The film was shot in Baltimore in late 2006. It was written by Alex Metcalf, and produced by Kevin Leydon. Its soundtrack was created by Dustin O'Halloran. It premiered at the 2008 Zurich Film Festival under the title Boy of Pigs.

==Plot==
In 1963, in the swirl of glamour and intrigue that turned President John F. Kennedy's Washington into Camelot, a young teenager, Adam Stafford has an inside view of JFK’s torrid affair with Adam's neighbor Catherine and secret CIA assassination plans. The assassination plan was influenced by a Cuban national in which America was having a revolutionary threat from Fidel Castro. Catherine kept a diary which entries were about the secrets of the President. This diary was secretly stolen from Catherine by Adam Stafford when she fell asleep. The contents of this diary were the cause of her murder by the CIA, presumably.

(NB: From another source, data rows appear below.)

(* ===== verification/Forward.v ===== *)
(** * [Forward]: what every step of every thread keeps

    The machine of [Threads] only moves forward: the log is only appended to, messages are
    only added to those handed over, and slots of the manager to those in use. *)

From stdpp Require Import relations.
From S2P Require Import Prelude CString OrderEvent EventLog SlotTable PositionTracker OrderManager.
From S2P Require Import Projection Commute RiskChecker Fixed FixMessages MessageTranslator Environment.
From S2P Require Import Killswitch FIXGateway Resumption Calls Threads.

Local Open Scope Z_scope.

Section Forward.
Context {L E M SID : Type} `{LogLaws L} `{FixMessageLaws M} `{FixValues} `{EnvLaws E M SID}
  `{Cracker M}.
Notation W := (world L E M SID).
Notation C := (machine L E M SID).

Record forward (w w' : W) : Prop := {
  fw_log es : log_rep (w_log w) es → ∃ es', log_rep (w_log w') (es ++ es');
  fw_calls : ∃ ms, sys_calls (w_system w') = sys_calls (w_system w) ++ ms;
  fw_slots : table_wf (w_orders w) → ∃ ks, slot_keys (w_orders w') = slot_keys (w_orders w) ++ ks;
}.

Lemma forward_same (w w' : W) :
  w_log w' = w_log w → sys_calls (w_system w') = sys_calls (w_system w) → w_orders w' = w_orders w →
  forward w w'.
Proof.
  intros Hl Hc Ho. split; [intros es Hes; exists []; by rewrite app_nil_r, Hl| |].
  { exists []. by rewrite app_nil_r, Hc. }
  intros _. exists []. by rewrite app_nil_r, Ho.
Qed.

#[export] Instance forward_refl : Reflexive forward.
Proof. intros w. by apply forward_same. Qed.

Lemma log_event_forward e :
  wf_event e = true → within forward (atom (FIXGateway.log_event e) : res W unit).
Proof.
  intros He. apply within_atom. intros w. split.
  - intros es Hl. pose proof (log_bound_rep _ _ Hl) as Hbound.
    destruct (Z.eq_dec (Z.of_nat (length es)) MAX_EVENTS) as [Hfull|Hroom].
    + destruct (log_event_full w es e) as (s' & -> & _); [done..|]. exists []. by rewrite app_nil_r.
    + destruct (log_event_room w es e) as (l' & s' & ts & -> & Hl' & _); [done|done|lia|].
      eexists. exact Hl'.
  - exists []. rewrite app_nil_r. unfold FIXGateway.log_event. erewrite st_bind_Ok by reflexivity.
    unfold FIXGateway.append_at. by destruct (log_append _ _ _) as [[seq l]| | |].
  - intros _. exists []. rewrite app_nil_r. unfold FIXGateway.log_event.
    erewrite st_bind_Ok by reflexivity. unfold FIXGateway.append_at.
    by destruct (log_append _ _ _) as [[seq l]| | |].
Qed.

Lemma track_event_forward e : within forward (atom (FIXGateway.track_event e) : res W unit).
Proof.
  apply within_atom. intros w. unfold FIXGateway.track_event.
  destruct (PositionTracker.apply_event _ _); by apply forward_same.
Qed.

Lemma manage_event_forward e : ids_ok e → within forward (atom (FIXGateway.manage_event e) : res W unit).
Proof.
  intros He. apply within_atom. intros w. unfold FIXGateway.manage_event.
  destruct (OrderManager.apply_event e (w_orders w)) as [o'| | |] eqn:Ho; [|by apply forward_same..].
  split; [intros es Hl; exists []; by rewrite app_nil_r|exists []; by rewrite app_nil_r|].
  intros Hwf. by eapply manager_slot_keys.
Qed.

Lemma print_forward (l : console_line) :
  within forward (atom (FIXGateway.gw_do (print l)) : res W unit).
Proof. apply within_atom. intros w. by apply forward_same. Qed.

Lemma trace_forward e : within forward (atom (FIXGateway.trace_report e) : res W unit).
Proof.
  apply within_atom. intros w. destruct (trace_report_result e w) as (s' & -> & Hc).
  destruct (c_str (oe_symbol e)); by apply forward_same.
Qed.

Lemma send_forward (m : M) :
  within forward (atom (λ w, FIXGateway.gw_do (sendToTarget m (FIXGateway.session_id w)) w) : res W bool).
Proof.
  apply within_atom. intros w. destruct (send_result m w) as (s' & r & Heq & Hc & _).
  unfold FIXGateway.session_id. rewrite Heq. cbn [fst]. split.
  - intros es Hl. exists []. by rewrite app_nil_r.
  - eexists. exact Hc.
  - intros _. exists []. by rewrite app_nil_r.
Qed.

Lemma cancel_order_forward sid prefix o count :
  within forward (Calls.cancel_order sid prefix o count : res W Z).
Proof.
  apply within_atom. intros w. cbn [fst].
  split; [intros es Hl; exists []; by rewrite app_nil_r| |intros _; exists []; by rewrite app_nil_r].
  unfold Killswitch.cancel_order. erewrite st_bind_Ok by reflexivity. cbv zeta.
  erewrite st_bind_Ok by reflexivity. cbn [fst snd].
  unfold mbind at 1, stO_bind at 1, st_lift at 1.
  destruct (MessageTranslator.to_cancel_request _ _ _) as [m| | |];
    [|exists []; by rewrite app_nil_r..].
  edestruct (send_completes m sid) as (s' & -> & Hc). cbn [fst snd]. eexists. exact Hc.
Qed.

Ltac forward :=
  repeat match goal with
  | |- within _ (_ ≫= _) => apply within_bind; [|intros ?]
  | |- within _ (peek _) => apply within_peek; apply _
  | |- within _ (local _) => apply within_local
  | |- within _ (mret _) => apply within_done
  | |- within _ (if ?b then _ else _) => destruct b
  | |- within _ (atom (FIXGateway.gw_do (print _))) => apply print_forward
  | |- within _ (atom (FIXGateway.log_event _)) => apply log_event_forward; done
  | |- within _ (atom (FIXGateway.track_event _)) => apply track_event_forward
  | |- within _ (atom (FIXGateway.trace_report _)) => apply trace_forward
  | |- within _ (Calls.cancel_order _ _ _ _) => apply cancel_order_forward
  end.

Lemma fromApp_forward (msg : M) : within forward (Calls.fromApp msg : res W unit).
Proof.
  unfold Calls.fromApp. apply within_noexcept. destruct (is_execution_report msg); [|apply within_local].
  unfold Calls.onMessage. apply within_noexcept.
  pose proof (from_execution_report_wf msg) as Hwf.
  destruct (MessageTranslator.from_execution_report msg) as [[e|]|x| |]; try apply within_done.
  destruct (Hwf e eq_refl) as [He _]. destruct (wf_event_ids e He) as [_ Hids].
  change (within forward (Calls.book e : res W unit)).
  unfold Calls.book, Calls.book_tracked, Calls.book_managed, Calls.book_traced. forward.
  by apply manage_event_forward.
Qed.

Lemma callback_forward (p : res W unit) : callback p → within forward p.
Proof. intros Hp. destruct Hp; apply within_atom; intros w; by apply forward_same. Qed.

Lemma send_passed_forward symbol side qty price :
  sv_ok symbol = true → side = Buy ∨ side = Sell → in_i32 qty = true → in_i64 price = true →
  within forward (Calls.send_passed symbol side qty price : res W (list char)).
Proof.
  intros Hs Hside Hq Hp. unfold Calls.send_passed. constructor. intros w.
  split; [by apply forward_same|]. cbn [fst snd FIXGateway.next_order_id].
  destruct (order_event_ok symbol side qty price (w_order_counter w)) as (evt & Hevt & Hwf & _); [done..|].
  change (within forward (evt ← local (make_new_order symbol side qty price
    (sv_of_string (order_id (w_order_counter w)))); _ ← atom (FIXGateway.log_event evt);
    _ ← atom (FIXGateway.manage_event evt); Calls.send_recorded evt (order_id (w_order_counter w)) : res W (list char))).
  rewrite Hevt. change (local (Ok evt) ≫= ?f) with (f evt). cbv beta.
  destruct (wf_event_ids evt Hwf) as [_ Hids]. forward; [by apply manage_event_forward|].
  unfold Calls.send_recorded. forward; [|apply send_forward].
  apply within_atom. intros w'. by apply forward_same.
Qed.

Lemma send_order_forward symbol side qty price :
  sv_ok symbol = true → side = Buy ∨ side = Sell → in_i32 qty = true → in_i64 price = true →
  within forward (Calls.send_order symbol side qty price : res W (list char)).
Proof.
  intros Hs Hside Hq Hp. unfold Calls.send_order, Calls.check. forward. by apply send_passed_forward.
Qed.

Lemma cancel_loop_forward sid prefix fuel i count :
  within forward (Calls.cancel_loop sid prefix fuel i count : res W Z).
Proof.
  revert i count. induction fuel as [|fuel IH]; intros i count; [apply within_done|].
  cbn [Calls.cancel_loop]. apply within_bind; [apply within_peek, _|]. intros [o|]; [|apply within_done].
  apply within_bind; [|intros; apply IH]. forward.
Qed.

Lemma emergency_forward : within forward (Calls.emergency_cancel_all : res W unit).
Proof.
  unfold Calls.emergency_cancel_all, Calls.execute, Calls.cancel_all. forward.
  - apply within_atom. intros w. by apply forward_same.
  - apply cancel_loop_forward.
  - apply within_atom. intros w. by apply forward_same.
Qed.

(** Every thread's code goes forward. *)
Record forwarding (c : C) : Prop := {
  fwd_engine : within forward (mc_engine c);
  fwd_strategy : within forward (mc_strategy c);
  fwd_signals : Forall (within forward) (mc_signals c);
}.

Lemma within_step_inv {A} (R : W → W → Prop) (m : W → W * res W A) w :
  within R (Step m) → R w (m w).1 ∧ within R (m w).2.
Proof. intros Hw. inversion Hw as [|m' Hm]; subst. apply Hm. Qed.

Lemma inner_step_forward (c c' : C) :
  inner_step c c' → forwarding c → forward (mc_world c) (mc_world c') ∧ forwarding c'.
Proof.
  intros Hin [He Hs Hk]. destruct Hin as [m c Hal Hm|m c Hal Hm|i m c Hal Hm].
  - rewrite Hm in He. destruct (within_step_inv _ _ (mc_world c) He). by split.
  - rewrite Hm in Hs. destruct (within_step_inv _ _ (mc_world c) Hs). by split.
  - pose proof (proj1 (Forall_lookup _ _) Hk i _ Hm) as Hi.
    destruct (within_step_inv _ _ (mc_world c) Hi). split; [done|].
    split; [done|done|by apply Forall_insert].
Qed.

Lemma mc_step_forward (c c' : C) :
  mc_step c c' → forwarding c → forward (mc_world c) (mc_world c') ∧ forwarding c'.
Proof.
  intros Hstep Hf. destruct Hstep as [c c' Hin|c c' Hcall]; [by apply inner_step_forward|].
  destruct Hcall as [msg c Hal Hend|p c Hal Hend Hp|symbol side qty price c Hal Hend Hs Hside Hq Hpr|c Hal].
  - destruct Hf as [He Hst Hk]. split; [reflexivity|]. split; [apply fromApp_forward|done..].
  - destruct Hf as [He Hst Hk]. split; [reflexivity|]. split; [by apply callback_forward|done..].
  - destruct Hf as [He Hst Hk]. split; [reflexivity|]. split; [done|by apply send_order_forward|done].
  - destruct Hf as [He Hst Hk]. split; [reflexivity|]. split; [done|done|].
    apply Forall_app. split; [done|]. constructor; [apply emergency_forward|constructor].
Qed.

Lemma reachable_forwarding (w : W) (c : C) : rtc mc_step (at_rest w) c → forwarding c.
Proof.
  intros Hsteps. assert (Hf : forwarding (at_rest w)).
  { split; [apply within_done|apply within_done|constructor]. }
  induction Hsteps as [|c1 c2 c3 Hstep _ IH]; [done|]. by eapply IH, mc_step_forward.
Qed.
End Forward.
(** C11. The gateway races, and loses an order to it: from any state with a session and room
    in the log, for every order that passes its check and every report, the strategy's
    [send_order] and the engine's [fromApp] come to be inside [EventLog::append] at the
    same time, each about to write the log; the two appends, write by write, can then
    both return the same sequence number, and the file, reopened, holds one event more,
    the report's: the order's event, whose append has returned, is not in it. *)
Theorem gateway_calls_race {E M SID} `{FixMessageLaws M} `{FixValues} `{EnvLaws E M SID}
    `{Cracker M} (w : world EventLog E M SID) es symbol side qty price msg e ts1 ts2 path :
  let n := Z.of_nat (length es) in
  log_wf (w_log w) es → n < MAX_EVENTS → w_connected w = true →
  sv_ok symbol = true → side = Buy ∨ side = Sell → in_i32 qty = true → in_i64 price = true →
  check (w_limits w) symbol side qty price (w_tracker w) (w_orders w) = Ok Pass →
  is_execution_report msg = true → MessageTranslator.from_execution_report msg = Ok (Some e) →
  ∃ c evt s l',
    rtc run_step (at_rest w, []) (c, [0; 1]%nat) ∧ alive c = true ∧ race (c, [0; 1]%nat) ∧
    mc_engine c = res_noexcept (res_noexcept (Calls.book e)) ∧
    mc_strategy c = send_numbered evt (order_id (w_order_counter w)) ∧
    oe_type evt = NewOrder ∧ order_key evt = order_id_key (w_order_counter w) ∧
    run_schedule (overlapped evt e ts1 ts2) (machine_of 2 (w_log (mc_world c))) = Some s ∧
    cs_returned s = [n; n] ∧
    open_or_create sys_ok path (Some (cs_file s)) = (Some (cs_file s), Ok l') ∧
    log_wf l' (es ++ [stamp e n (now_ns ts2)]).
Proof.
  intros n Hl Hroom Hc Hs Hside Hq Hp Hpass Hm He.
  destruct (from_execution_report_wf msg e He) as [Hwfe _].
  destruct (strategy_at_append symbol side qty price w) as (evt & Hwf & Hty & Hkey & Hto); [done..|].
  match type of Hto with rtc _ _ ?x => set (c1 := x) in Hto end.
  set (c2 := engine_calls (Calls.fromApp msg) (reported msg) c1).
  assert (Hen : mc_engine c2 = res_noexcept (res_noexcept (Calls.book e)))
    by (by apply fromApp_at_append).
  assert (Ha : alive c2 = true) by (unfold alive; by rewrite Hen).
  destruct (two_writers_lose_an_event (w_log w) es evt e ts1 ts2) as (s & Hrun & Hret & Hwf'); [done..|].
  exists c2, evt, s. eexists. split; [|split; [exact Ha|split]].
  - etransitivity; [eapply rtc_subrel; [|exact (threads_tame _ _ Hto)]; by intros ? ? []|].
    eapply rtc_l; [apply run_call, (call_message msg c1); reflexivity|]. fold c2.
    eapply rtc_l; [apply (run_enter 1); [exact Ha|done|apply not_elem_of_nil]|].
    apply rtc_once, (run_enter 0); [exact Ha|unfold pending, at_call; by rewrite Hen|].
    intros ?%list_elem_of_singleton. done.
  - assert (Hrep : log_rep (L := EventLog) (w_log (mc_world c2)) es) by exact Hl.
    destruct (append_writes e (λ r, res_noexcept (res_noexcept (_ ← local r; Calls.book_tracked e)))
      (mc_world c2) es) as [_ Hw0]; [done..|].
    destruct (append_writes evt (λ r, _ ← local r; send_logged evt (order_id (w_order_counter w)))
      (mc_world c2) es) as [_ Hw1]; [done..|].
    exists Log, 0%nat, 1%nat. split_and!; [by left|by right; left|done| |by intros [? _]; apply Hw1].
    unfold writes_at, at_call. cbn [fst]. rewrite Hen. exact Hw0.
  - split_and!; try done. exact (reopen_wf path _ _ Hwf').
Qed.

Lemma gateway_calls_race_witness :
  ∃ c s l' e, rtc run_step (at_rest fresh_world, []) (c, [0; 1]%nat) ∧ race (c, [0; 1]%nat) ∧
    cs_returned s = [0; 0] ∧ log_wf l' [e] ∧ oe_type e = FullFill.
Proof.
  set (sym := sv_of_string (lit "AAPL")).
  set (e := match MessageTranslator.from_execution_report other_report with
    Ok (Some e) => e | _ => sample_fill "AAPL" Buy 0 0 end).
  destruct (gateway_calls_race fresh_world [] sym Buy 100 175500000 other_report e
    sample_clock sample_clock "session.bin")
    as (c & evt & s & l' & Hto & _ & Hrace & _ & _ & _ & _ & _ & Hret & _ & Hwf).
  - exact fresh_log_wf.
  - reflexivity.
  - reflexivity.
  - reflexivity.
  - by left.
  - reflexivity.
  - reflexivity.
  - vm_compute. reflexivity.
  - vm_compute. reflexivity.
  - vm_compute. reflexivity.
  - exists c, s, l', (stamp e 0 (now_ns sample_clock)).
    split; [exact Hto|]. split; [exact Hrace|]. split; [exact Hret|]. split; [exact Hwf|].
    vm_compute. reflexivity.
Defined.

Adam is a thirteen year old boy attending Catholic school. Catherine moves across the street and hires Adam to do some gardening. Adam falls in love with his unattainable thirty something blonde beauty. His parents warn him that she has a reputation. In fact she is an artist and has been having an affair with President JFK. She is divorced from a man who works for the CIA. CIA operative Lucian keeps tabs on Catherine. Adam finds and keeps Catherine's diary. JFK is assassinated. Lucian comes to the Stafford home, searches and finds the diary, and burns the book telling Adam that sometimes people get confused with what is really true. Adam finds Catherine at the bottom of stairs dead.

==Cast==
- Gretchen Mol as Catherine Caswell - Artist, divorcee, paramour of JFK, and neighbor (Based on Mary Pinchot Meyer)
- Cameron Bright as Adam Stafford - Teen neighbor
- Noah Wyle as Mike Stafford - Adam's father
- Perrey Reeves as Adrienne Stafford - Adam's mother
- Mark Pellegrino as Graham Caswell - Catherine's former husband (Based on Cord Meyer)
- James Rebhorn as Lucian Carver - CIA agent (Based on James Angleton)
- Lisa-Lisbeth Finney as Sister Mary Eunice - Teacher
- Laurel Astri as Faith - Adam's first kiss

==Background==
The Catherine Caswell character and the events not involving the wholly fictional Adam Stafford are based on true life Mary Pinchot Meyer. The character CIA Agent Lucian Carver is heavily based on longtime CIA counterintelligence chief James Angleton, who was a well-known associate of both Mary Pinchot Meyer and her former husband Cord Meyer who was also a CIA official.

==Reception==

Betsy Sharkey, film critic for the Los Angeles Times, found the film an affair not to remember. She stated it is a "mess of a film that can't quite figure out what it wants to be: an illicit love story, a political thriller or a coming-of-age set piece". She did like the acting of Gretchen Mol.